▶ Required work:
Where a line holds the word "MkStunWait", count it, then give only the total for the entries below.

▶ Exercise input:
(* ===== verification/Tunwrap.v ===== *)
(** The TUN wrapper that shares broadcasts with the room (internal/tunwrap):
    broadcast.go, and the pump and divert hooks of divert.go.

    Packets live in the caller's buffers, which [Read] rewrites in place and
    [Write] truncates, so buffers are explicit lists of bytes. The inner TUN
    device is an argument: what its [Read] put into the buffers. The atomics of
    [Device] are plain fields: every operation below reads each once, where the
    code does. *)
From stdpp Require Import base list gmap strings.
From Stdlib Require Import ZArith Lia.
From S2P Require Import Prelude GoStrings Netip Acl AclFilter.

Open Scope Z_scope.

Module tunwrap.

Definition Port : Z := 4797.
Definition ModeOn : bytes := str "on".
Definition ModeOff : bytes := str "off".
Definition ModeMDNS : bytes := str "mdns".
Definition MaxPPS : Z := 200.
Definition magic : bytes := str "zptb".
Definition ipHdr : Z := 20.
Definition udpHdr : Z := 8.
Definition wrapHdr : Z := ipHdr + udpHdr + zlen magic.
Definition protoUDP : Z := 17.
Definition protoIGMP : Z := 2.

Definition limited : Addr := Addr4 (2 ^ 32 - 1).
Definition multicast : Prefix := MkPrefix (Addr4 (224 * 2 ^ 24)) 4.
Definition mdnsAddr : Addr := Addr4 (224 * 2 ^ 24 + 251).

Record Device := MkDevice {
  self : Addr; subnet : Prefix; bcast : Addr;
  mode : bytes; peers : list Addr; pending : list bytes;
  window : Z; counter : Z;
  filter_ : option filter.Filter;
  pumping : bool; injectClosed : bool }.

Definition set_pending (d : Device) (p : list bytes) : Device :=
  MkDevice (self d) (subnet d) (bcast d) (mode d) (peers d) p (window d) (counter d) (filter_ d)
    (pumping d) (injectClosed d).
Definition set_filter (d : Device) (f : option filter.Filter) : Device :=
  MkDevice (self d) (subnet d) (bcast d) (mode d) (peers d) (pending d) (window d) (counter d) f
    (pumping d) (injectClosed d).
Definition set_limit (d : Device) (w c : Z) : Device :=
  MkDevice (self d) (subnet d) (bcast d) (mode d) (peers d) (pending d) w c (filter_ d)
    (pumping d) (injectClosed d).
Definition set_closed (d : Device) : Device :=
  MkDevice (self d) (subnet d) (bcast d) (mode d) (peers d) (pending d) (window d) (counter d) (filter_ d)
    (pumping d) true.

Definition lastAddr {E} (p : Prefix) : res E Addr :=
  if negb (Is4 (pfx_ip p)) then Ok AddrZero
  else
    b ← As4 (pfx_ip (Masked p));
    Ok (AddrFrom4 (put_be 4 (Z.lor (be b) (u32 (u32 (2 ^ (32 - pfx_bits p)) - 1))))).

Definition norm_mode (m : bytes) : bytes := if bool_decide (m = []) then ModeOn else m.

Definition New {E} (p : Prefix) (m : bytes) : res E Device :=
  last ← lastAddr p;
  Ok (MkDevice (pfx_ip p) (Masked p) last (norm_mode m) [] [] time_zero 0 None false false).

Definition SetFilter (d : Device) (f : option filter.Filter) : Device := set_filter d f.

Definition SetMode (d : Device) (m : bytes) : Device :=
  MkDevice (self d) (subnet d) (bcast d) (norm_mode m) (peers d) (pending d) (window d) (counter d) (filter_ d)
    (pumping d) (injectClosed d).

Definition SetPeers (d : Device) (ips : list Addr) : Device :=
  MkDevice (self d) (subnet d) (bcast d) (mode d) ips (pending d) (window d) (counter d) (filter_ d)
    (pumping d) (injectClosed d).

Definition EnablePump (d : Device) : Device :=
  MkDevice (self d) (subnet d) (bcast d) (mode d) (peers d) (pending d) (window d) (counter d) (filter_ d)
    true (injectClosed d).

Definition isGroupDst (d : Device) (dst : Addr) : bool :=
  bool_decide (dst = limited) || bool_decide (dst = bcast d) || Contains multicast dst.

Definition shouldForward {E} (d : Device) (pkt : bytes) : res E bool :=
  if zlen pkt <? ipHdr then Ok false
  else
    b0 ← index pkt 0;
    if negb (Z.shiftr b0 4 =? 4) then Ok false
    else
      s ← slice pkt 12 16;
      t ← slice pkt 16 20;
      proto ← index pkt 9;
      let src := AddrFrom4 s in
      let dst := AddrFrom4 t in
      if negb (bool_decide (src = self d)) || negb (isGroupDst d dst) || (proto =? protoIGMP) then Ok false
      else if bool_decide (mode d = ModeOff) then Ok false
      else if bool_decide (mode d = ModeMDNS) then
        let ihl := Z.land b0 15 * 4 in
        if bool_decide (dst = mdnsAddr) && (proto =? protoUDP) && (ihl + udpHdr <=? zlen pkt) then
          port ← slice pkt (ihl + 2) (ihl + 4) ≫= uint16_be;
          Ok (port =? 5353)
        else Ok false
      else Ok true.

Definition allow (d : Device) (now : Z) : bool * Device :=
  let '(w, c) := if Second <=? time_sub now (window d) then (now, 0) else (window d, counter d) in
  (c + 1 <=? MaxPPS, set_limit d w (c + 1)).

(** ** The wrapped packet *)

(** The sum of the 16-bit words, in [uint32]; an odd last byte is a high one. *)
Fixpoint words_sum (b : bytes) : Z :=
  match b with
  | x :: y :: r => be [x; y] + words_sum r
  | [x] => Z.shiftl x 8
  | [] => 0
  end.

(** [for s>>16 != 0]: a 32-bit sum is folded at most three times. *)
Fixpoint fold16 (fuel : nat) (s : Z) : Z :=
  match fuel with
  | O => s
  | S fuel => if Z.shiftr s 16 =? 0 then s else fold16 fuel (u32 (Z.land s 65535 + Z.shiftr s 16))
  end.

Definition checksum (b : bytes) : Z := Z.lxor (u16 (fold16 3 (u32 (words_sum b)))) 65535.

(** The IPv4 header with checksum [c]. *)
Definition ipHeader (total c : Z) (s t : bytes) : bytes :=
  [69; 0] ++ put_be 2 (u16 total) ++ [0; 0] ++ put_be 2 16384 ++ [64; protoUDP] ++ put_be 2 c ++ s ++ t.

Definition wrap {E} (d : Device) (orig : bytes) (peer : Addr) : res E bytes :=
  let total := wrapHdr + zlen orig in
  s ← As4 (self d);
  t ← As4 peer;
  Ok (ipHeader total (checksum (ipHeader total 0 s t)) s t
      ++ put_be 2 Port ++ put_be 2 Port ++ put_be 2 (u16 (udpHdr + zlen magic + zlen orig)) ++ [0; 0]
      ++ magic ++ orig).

...

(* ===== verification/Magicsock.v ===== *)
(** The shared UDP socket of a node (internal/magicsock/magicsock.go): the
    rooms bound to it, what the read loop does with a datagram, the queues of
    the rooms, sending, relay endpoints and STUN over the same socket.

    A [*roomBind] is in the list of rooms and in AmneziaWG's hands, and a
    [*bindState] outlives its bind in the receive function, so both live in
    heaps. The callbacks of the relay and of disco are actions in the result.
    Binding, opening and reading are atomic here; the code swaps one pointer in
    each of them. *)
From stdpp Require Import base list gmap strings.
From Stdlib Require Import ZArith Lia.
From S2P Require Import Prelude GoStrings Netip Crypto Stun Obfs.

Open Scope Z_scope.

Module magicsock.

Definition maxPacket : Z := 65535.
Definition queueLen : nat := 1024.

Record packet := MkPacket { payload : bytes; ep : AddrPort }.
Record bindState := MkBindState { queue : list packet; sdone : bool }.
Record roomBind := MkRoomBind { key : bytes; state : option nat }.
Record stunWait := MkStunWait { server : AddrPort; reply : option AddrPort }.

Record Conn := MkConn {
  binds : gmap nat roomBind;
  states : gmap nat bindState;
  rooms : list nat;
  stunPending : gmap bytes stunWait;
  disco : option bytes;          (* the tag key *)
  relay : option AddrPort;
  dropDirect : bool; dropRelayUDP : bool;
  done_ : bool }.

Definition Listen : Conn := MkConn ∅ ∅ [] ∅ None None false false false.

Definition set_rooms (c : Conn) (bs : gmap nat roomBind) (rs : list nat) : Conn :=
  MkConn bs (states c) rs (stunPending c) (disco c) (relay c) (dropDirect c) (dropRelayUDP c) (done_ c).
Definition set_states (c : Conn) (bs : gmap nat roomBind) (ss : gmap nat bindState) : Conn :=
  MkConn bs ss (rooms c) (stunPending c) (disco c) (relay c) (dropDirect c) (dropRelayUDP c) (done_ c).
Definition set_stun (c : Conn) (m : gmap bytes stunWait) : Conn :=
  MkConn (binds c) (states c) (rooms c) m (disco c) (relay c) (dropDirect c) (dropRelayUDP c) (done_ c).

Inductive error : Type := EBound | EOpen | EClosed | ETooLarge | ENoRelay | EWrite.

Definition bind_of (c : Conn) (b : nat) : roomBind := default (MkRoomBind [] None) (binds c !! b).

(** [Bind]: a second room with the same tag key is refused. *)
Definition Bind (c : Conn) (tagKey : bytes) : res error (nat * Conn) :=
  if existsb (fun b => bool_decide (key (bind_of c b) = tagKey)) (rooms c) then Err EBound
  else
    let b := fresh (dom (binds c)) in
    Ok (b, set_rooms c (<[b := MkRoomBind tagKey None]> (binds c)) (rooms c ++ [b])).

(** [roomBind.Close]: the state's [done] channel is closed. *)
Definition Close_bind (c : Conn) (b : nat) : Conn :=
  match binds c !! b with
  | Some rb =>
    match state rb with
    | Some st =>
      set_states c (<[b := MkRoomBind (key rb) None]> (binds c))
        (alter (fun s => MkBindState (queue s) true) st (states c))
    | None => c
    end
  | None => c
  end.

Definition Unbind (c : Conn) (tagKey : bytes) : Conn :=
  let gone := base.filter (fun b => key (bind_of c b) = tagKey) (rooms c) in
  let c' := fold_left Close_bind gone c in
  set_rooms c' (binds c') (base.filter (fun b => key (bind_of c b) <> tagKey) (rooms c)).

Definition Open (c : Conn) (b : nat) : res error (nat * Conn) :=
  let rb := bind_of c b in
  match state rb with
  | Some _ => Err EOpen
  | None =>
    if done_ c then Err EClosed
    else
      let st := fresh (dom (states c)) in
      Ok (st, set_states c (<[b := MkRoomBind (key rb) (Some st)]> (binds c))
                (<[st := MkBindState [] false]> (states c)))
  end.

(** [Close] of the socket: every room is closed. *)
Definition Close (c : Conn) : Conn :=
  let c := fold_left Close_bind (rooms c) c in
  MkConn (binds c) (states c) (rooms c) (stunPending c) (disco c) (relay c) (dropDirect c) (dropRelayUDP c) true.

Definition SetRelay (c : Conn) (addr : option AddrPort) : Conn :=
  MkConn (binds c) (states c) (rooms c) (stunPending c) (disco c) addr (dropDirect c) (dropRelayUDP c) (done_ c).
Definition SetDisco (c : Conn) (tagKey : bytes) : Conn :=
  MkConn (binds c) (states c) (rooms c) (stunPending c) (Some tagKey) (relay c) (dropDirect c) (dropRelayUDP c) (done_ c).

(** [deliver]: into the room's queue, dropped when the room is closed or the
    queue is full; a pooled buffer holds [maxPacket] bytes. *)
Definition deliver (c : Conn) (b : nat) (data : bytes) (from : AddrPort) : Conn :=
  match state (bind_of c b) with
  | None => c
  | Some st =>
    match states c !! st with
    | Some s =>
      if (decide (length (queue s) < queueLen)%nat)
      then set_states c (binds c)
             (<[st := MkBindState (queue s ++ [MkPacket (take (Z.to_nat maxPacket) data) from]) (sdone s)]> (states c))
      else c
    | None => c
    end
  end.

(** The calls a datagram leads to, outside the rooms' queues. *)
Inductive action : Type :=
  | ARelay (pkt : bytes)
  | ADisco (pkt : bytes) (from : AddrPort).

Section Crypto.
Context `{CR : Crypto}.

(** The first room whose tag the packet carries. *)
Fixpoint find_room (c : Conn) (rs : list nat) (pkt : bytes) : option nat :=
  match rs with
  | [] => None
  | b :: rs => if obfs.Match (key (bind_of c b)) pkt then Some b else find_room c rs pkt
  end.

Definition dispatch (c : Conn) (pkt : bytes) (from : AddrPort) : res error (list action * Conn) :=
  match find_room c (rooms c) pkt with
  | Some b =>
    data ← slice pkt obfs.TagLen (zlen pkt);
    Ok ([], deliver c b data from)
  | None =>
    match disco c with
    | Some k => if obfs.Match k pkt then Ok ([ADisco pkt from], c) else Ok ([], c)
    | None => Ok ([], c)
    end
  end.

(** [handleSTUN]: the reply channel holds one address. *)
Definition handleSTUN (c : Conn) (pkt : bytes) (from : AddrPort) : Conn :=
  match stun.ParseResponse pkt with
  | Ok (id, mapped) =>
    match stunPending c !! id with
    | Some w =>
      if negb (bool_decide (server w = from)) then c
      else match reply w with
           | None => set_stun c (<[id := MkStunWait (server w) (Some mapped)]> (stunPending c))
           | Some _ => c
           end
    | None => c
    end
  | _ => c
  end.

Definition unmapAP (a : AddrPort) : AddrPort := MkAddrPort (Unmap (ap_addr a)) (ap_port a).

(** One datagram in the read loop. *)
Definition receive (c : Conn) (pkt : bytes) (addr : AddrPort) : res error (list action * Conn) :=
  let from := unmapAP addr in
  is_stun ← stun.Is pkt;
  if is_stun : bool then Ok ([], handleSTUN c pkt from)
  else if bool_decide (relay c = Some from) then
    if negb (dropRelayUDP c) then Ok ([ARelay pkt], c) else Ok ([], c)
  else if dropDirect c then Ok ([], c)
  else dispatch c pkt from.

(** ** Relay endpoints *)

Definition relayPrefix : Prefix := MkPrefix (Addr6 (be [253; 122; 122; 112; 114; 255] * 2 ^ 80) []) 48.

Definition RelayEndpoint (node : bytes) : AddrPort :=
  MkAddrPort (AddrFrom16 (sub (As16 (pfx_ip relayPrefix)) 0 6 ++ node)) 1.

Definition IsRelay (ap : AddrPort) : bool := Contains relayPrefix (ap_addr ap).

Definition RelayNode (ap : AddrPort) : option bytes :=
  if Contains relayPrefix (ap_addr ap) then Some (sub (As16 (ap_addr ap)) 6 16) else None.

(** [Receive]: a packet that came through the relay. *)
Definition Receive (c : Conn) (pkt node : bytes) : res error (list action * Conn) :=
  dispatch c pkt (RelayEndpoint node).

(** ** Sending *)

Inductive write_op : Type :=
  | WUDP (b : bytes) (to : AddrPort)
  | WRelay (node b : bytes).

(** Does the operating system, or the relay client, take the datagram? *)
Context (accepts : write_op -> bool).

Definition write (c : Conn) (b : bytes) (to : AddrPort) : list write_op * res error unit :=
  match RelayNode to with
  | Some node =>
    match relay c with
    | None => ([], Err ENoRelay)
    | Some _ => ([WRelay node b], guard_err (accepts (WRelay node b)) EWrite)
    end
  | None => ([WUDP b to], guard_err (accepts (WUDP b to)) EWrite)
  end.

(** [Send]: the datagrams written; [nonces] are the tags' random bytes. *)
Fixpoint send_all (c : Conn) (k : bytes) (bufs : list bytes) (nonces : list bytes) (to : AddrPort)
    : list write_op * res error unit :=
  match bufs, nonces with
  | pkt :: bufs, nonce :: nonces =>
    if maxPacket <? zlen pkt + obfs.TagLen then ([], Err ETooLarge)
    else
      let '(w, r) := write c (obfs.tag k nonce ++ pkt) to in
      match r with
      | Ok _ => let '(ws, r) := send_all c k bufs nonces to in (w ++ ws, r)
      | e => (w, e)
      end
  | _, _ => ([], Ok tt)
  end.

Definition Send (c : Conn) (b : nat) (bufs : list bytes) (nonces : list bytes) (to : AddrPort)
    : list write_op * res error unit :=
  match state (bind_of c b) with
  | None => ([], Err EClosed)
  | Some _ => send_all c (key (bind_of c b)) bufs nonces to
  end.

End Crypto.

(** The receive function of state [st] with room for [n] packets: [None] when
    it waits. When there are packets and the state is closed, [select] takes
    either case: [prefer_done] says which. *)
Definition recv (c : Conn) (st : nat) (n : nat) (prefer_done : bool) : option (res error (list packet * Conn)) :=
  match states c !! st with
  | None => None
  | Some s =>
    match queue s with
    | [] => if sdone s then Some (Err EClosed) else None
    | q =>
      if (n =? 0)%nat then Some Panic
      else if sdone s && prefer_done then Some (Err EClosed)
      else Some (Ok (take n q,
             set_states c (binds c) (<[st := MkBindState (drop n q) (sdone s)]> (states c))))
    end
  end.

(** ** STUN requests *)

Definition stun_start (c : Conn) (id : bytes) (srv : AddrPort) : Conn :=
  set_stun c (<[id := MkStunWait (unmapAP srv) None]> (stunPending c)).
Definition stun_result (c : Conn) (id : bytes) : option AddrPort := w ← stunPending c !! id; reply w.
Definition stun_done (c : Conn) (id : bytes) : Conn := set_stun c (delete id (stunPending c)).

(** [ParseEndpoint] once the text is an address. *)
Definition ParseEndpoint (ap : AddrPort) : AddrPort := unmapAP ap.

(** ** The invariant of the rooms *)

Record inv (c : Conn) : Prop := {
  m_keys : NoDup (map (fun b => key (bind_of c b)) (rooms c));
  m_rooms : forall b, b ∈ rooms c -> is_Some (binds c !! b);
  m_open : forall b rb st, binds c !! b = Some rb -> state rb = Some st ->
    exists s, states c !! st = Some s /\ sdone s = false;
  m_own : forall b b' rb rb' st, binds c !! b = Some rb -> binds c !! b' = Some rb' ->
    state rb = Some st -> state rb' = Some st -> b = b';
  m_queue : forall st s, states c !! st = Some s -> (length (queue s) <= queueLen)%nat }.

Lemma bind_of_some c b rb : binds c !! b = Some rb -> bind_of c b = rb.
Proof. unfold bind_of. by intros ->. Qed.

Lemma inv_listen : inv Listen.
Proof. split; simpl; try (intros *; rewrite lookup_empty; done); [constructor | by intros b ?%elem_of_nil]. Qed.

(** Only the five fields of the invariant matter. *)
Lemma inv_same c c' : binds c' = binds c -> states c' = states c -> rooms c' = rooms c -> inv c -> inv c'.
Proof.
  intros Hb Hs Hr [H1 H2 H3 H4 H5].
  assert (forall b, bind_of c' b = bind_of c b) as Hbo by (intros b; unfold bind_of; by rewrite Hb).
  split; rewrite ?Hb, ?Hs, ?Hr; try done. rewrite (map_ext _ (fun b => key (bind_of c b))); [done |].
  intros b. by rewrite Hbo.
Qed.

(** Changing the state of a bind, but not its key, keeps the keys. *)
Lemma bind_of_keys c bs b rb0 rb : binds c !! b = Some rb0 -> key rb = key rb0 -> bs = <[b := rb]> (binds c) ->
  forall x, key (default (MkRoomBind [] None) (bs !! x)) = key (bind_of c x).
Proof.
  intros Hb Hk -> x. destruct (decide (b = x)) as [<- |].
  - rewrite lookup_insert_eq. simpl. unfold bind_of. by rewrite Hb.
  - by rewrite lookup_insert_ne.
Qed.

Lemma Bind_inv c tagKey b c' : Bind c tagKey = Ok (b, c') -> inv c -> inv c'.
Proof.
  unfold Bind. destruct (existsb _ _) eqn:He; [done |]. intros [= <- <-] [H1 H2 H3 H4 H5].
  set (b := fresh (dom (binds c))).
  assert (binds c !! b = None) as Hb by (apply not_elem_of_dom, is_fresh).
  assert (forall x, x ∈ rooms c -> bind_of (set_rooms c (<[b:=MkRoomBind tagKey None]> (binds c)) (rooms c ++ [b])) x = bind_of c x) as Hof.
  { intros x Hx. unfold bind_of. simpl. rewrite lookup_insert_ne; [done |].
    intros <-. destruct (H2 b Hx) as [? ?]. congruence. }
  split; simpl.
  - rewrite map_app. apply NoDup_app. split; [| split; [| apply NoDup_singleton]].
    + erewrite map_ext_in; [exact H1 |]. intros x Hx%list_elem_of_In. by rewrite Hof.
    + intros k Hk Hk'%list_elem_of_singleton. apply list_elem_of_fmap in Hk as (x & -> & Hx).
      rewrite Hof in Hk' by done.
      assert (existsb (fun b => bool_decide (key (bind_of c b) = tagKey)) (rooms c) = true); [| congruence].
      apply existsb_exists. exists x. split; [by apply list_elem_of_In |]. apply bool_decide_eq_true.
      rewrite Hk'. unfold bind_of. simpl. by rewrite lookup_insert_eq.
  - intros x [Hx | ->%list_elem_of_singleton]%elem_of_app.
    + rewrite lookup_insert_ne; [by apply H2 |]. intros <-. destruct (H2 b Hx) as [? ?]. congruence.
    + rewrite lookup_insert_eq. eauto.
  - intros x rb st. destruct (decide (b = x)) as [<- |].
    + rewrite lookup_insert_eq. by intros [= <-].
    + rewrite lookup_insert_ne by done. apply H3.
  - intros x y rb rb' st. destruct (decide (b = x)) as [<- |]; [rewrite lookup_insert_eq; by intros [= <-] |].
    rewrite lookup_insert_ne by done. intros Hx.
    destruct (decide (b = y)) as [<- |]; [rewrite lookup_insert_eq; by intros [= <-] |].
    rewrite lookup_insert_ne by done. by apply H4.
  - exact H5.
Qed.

▶ Solution to this exercise:
3